The U.S. Department of Defense submitted a classified request to Congress last week, to redirect $300 million of approved funding from other budgets to its Replicator programme.

The programme aims to enable the military to field thousands of autonomous drones across multiple domains. Replicator was announced last August by Deputy Defence Secretary Kathleen Hicks, as one of the measures the Pentagon is taking to counter China’s drone capabilities.

Replicator aims to scale up the military’s drone capabilities dramatically, in particular the numbers of drones available to operations, in a programme focused on matching the relatively high volume of unmanned systems that the People’s Liberation Army is able to draw on. In the process, Replicator must find ways to mass produce drones quickly and cost-effectively.

In response to congressional concerns voiced last year about how Replicator would be funded, Deputy Defense Secretary has already intimated that the programme would be run out of existing approved funding during 2024. However, even the reprogramming of funding must be approved by the four US Congress defence committees.

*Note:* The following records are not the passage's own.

Lemma to_str_id_uuid z : 0 <= z → to_str_id (JStr (uuid_str z)) = Some (uuid_str z).
Proof.
  intros Hz. unfold to_str_id. rewrite strip_id by (apply uuid_str_all; [lia|vm_compute; reflexivity..]).
  unfold or_none. destruct (truthy _) eqn:Et; [done|].
  apply negb_false_iff, String.eqb_eq, (f_equal String.length) in Et.
  unfold uuid_str in Et. rewrite !string_length_app, !hex_digits_length in Et. discriminate.
Qed.

(** An amount stored as text is read back rounded to the fils. *)
Lemma to_decimal_money d : to_decimal (JStr (money d)) = of_fils (rounded 3 d).
Proof.
  unfold to_decimal, money. cbn [json_str]. rewrite parse_format_fixed by lia. destruct (jblank _) eqn:Hb; [|done].
  exfalso. unfold jblank in Hb. apply negb_true_iff, negb_false_iff, String.eqb_eq in Hb.
  pose proof (parse_format_fixed 3 d ltac:(lia)) as Hp. by rewrite Hb in Hp.
Qed.

Lemma money_of_fils z : to_decimal (JStr (money (of_fils z))) = of_fils z.
Proof. by rewrite to_decimal_money, rounded_fils. Qed.

(** ** Legacy bookings *)

Definition times_in_range (b : BookingColumns) : Prop :=
  in_range (b.(bc_appointment_start) / us_per_day) ∧ in_range (b.(bc_appointment_end) / us_per_day).
Definition ids_in_range (b : BookingColumns) : Prop :=
  0 <= b.(bc_therapist_id) ∧ (∀ id, b.(bc_secondary_therapist_id) = Some id → 0 <= id).

Lemma session_from_booking_window b :
  times_in_range b → session_window (session_from_booking b) = (Some b.(bc_appointment_start), Some b.(bc_appointment_end)).
Proof.
  intros [H1 H2]. unfold session_window.
  change (jget (session_from_booking b) "appointment_start") with (JStr (isoformat 0 b.(bc_appointment_start))).
  change (jget (session_from_booking b) "appointment_end") with (JStr (isoformat 0 b.(bc_appointment_end))).
  by rewrite !parse_dt_utc.
Qed.

(** The windows that block a therapist are those of the booking's sessions
    the therapist serves, whether the sessions are stored or the booking is a
    legacy row, for which one session is made up: both readings agree. *)
Theorem busy_windows_agree (b : BookingColumns) (therapist_id : Z) :
  times_in_range b → ids_in_range b →
  therapist_busy_windows b therapist_id = omap (busy_window (uuid_str therapist_id)) (get_booking_sessions b).
Proof.
  intros Ht [Hp Hs]. unfold therapist_busy_windows, get_booking_sessions.
  destruct (objects (bc_sessions b)); [done|]. cbn [omap list_omap]. unfold busy_window.
  rewrite session_from_booking_window by done.
  change (jget (session_from_booking b) "therapist_id") with (JStr (uuid_str b.(bc_therapist_id))).
  change (jget (session_from_booking b) "secondary_therapist_id") with (uuid_json b.(bc_secondary_therapist_id)).
  rewrite to_str_id_uuid by done.
  assert (to_str_id (uuid_json b.(bc_secondary_therapist_id)) = uuid_str <$> b.(bc_secondary_therapist_id)) as ->.
  { destruct (bc_secondary_therapist_id b); [|done]. apply to_str_id_uuid. auto. }
  rewrite (bool_decide_ext (uuid_str therapist_id = uuid_str (bc_therapist_id b)) (Some (uuid_str (bc_therapist_id b)) = Some (uuid_str therapist_id)))
    by (split; congruence).
  rewrite (bool_decide_ext (Some (uuid_str therapist_id) = (uuid_str <$> bc_secondary_therapist_id b)) ((uuid_str <$> bc_secondary_therapist_id b) = Some (uuid_str therapist_id)))
    by (split; congruence).
  by destruct (_ || _).
Qed.

Lemma sum_one d :
  Z.abs (rounded 3 d) < 10 ^ prec → sum_decimals [to_decimal (JStr (money d))] = of_fils (rounded 3 d).
Proof.
  intros Hz. rewrite to_decimal_money. unfold sum_decimals. cbn [foldl].
  change (dec_add (of_fils 0) (of_fils (rounded 3 d)) = of_fils (rounded 3 d)). by apply dec_add_fils.
Qed.

(** The price of the services of a booking, in fils. *)
Definition services_price_fils (b : BookingColumns) : Z := rounded 3 (total_services_price (get_booking_services b)).

(** Amounts that a [Decimal] of 28 digits holds. *)
Definition amounts_in_range (b : BookingColumns) : Prop :=
  Z.abs b.(bc_price_for_extra_minutes) < 10 ^ prec ∧ Z.abs b.(bc_addon_price) < 10 ^ prec ∧
  Z.abs (services_price_fils b) < 10 ^ prec.

(** Entry [i] of a mirrored list of services: the stored one, numbered and
    tagged with its session. *)
Definition mirrored_service (id : Z) (i : nat) (e e' : json) : Prop :=
  jget e' "position" = JInt (Z.of_nat i) ∧ jget e' "session_id" = JStr (uuid_str id) ∧
  ∀ k, k ≠ "position" → k ≠ "session_id" → jget e' k = jget e k.

(** A mirrored add-on: name, price in fils and duration of the stored one. *)
Definition mirrored_addon (id : Z) (a a' : json) : Prop :=
  jget a' "session_id" = JStr (uuid_str id) ∧
  (∀ name, jget a "name" = JStr name → jget a' "name" = JStr name) ∧
  to_decimal (jget a' "price") = of_fils (rounded 3 (to_decimal (jget a "price"))) ∧
  (∀ n, n ≠ 0 → jget a "duration_minutes" = JInt n → jget a' "duration_minutes" = JInt n).

Lemma mirrored_services b i :
  let m := legacy_mirror [session_from_booking b] in
  match get_booking_services b !! i, m.(m_services) !! i with
  | Some e, Some e' => mirrored_service b.(bc_id) i e e'
  | None, None => True
  | _, _ => False
  end.
Proof.
  cbv zeta. unfold legacy_mirror, flatten_services. cbn [m_services]. rewrite bind_cons, app_nil_r, list_lookup_imap, list_lookup_fmap.
  change (jlist_of (jget (session_from_booking b) "services")) with (get_booking_services b).
  change (jget (session_from_booking b) "session_id") with (JStr (uuid_str (bc_id b))).
  destruct (get_booking_services b !! i) as [e|]; [|done]. cbn. split_and!.
  - by rewrite jget_with_key, String.eqb_refl.
  - by rewrite jget_with_other, jget_with_key by done.
  - intros k Hp Hs. by rewrite !jget_with_other by (apply String.eqb_neq; congruence).
Qed.

Lemma mirrored_addons b :
  Forall2 (mirrored_addon b.(bc_id)) (List.filter is_mapping b.(bc_addons)) (legacy_mirror [session_from_booking b]).(m_addons).
Proof.
  unfold legacy_mirror, flatten_addons. cbn [m_addons]. rewrite bind_cons, app_nil_r.
  change (jlist_of (jget (session_from_booking b) "addons")) with (normalise_addons (List.filter is_mapping b.(bc_addons))).
  change (jget (session_from_booking b) "session_id") with (JStr (uuid_str (bc_id b))).
  unfold normalise_addons. rewrite <- list_fmap_compose. apply Forall2_fmap_r, Forall_Forall2_diag, Forall_forall.
  intros a _. unfold mirrored_addon. cbn [compose]. unfold compose. rewrite !jget_with_key. split_and!; [done| | |].
  - intros name Hn. cbn. rewrite Hn. unfold text_or_empty. cbn. by destruct name.
  - cbn. apply to_decimal_money.
  - intros n Hn Ha. cbn. rewrite Ha. cbn. by destruct n.
Qed.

Funding is not the only concern that has been voiced about Replicator. The DoD initial announced last year prompted a report from the Association for Uncrewed Vehicle Systems International (AUVSI) entitled: “Can it Work? Outside Perspectives on DoD’s Replicator Program.”

The primary finding of the AUVSI report is that the U.S. may currently lack the domestic industrial base to meet the goals of Replicator. It cited pace, scaling production levels as two of the key challenges.

The U.S. military, of course, operates some of the most sophisticated and effective drones in the world, across air, land and sea. However, the focus of Replicator is to mass produce smaller, cheaper drones. In Hicks’s words the vision is for “small, smart, cheap, and many”, and to fill a substantial gap in capability by August 2025.

The timing of the funding request, more than five months into that two-year timeframe, seems to cast doubt over whether the Pentagon is able to move quite that fast.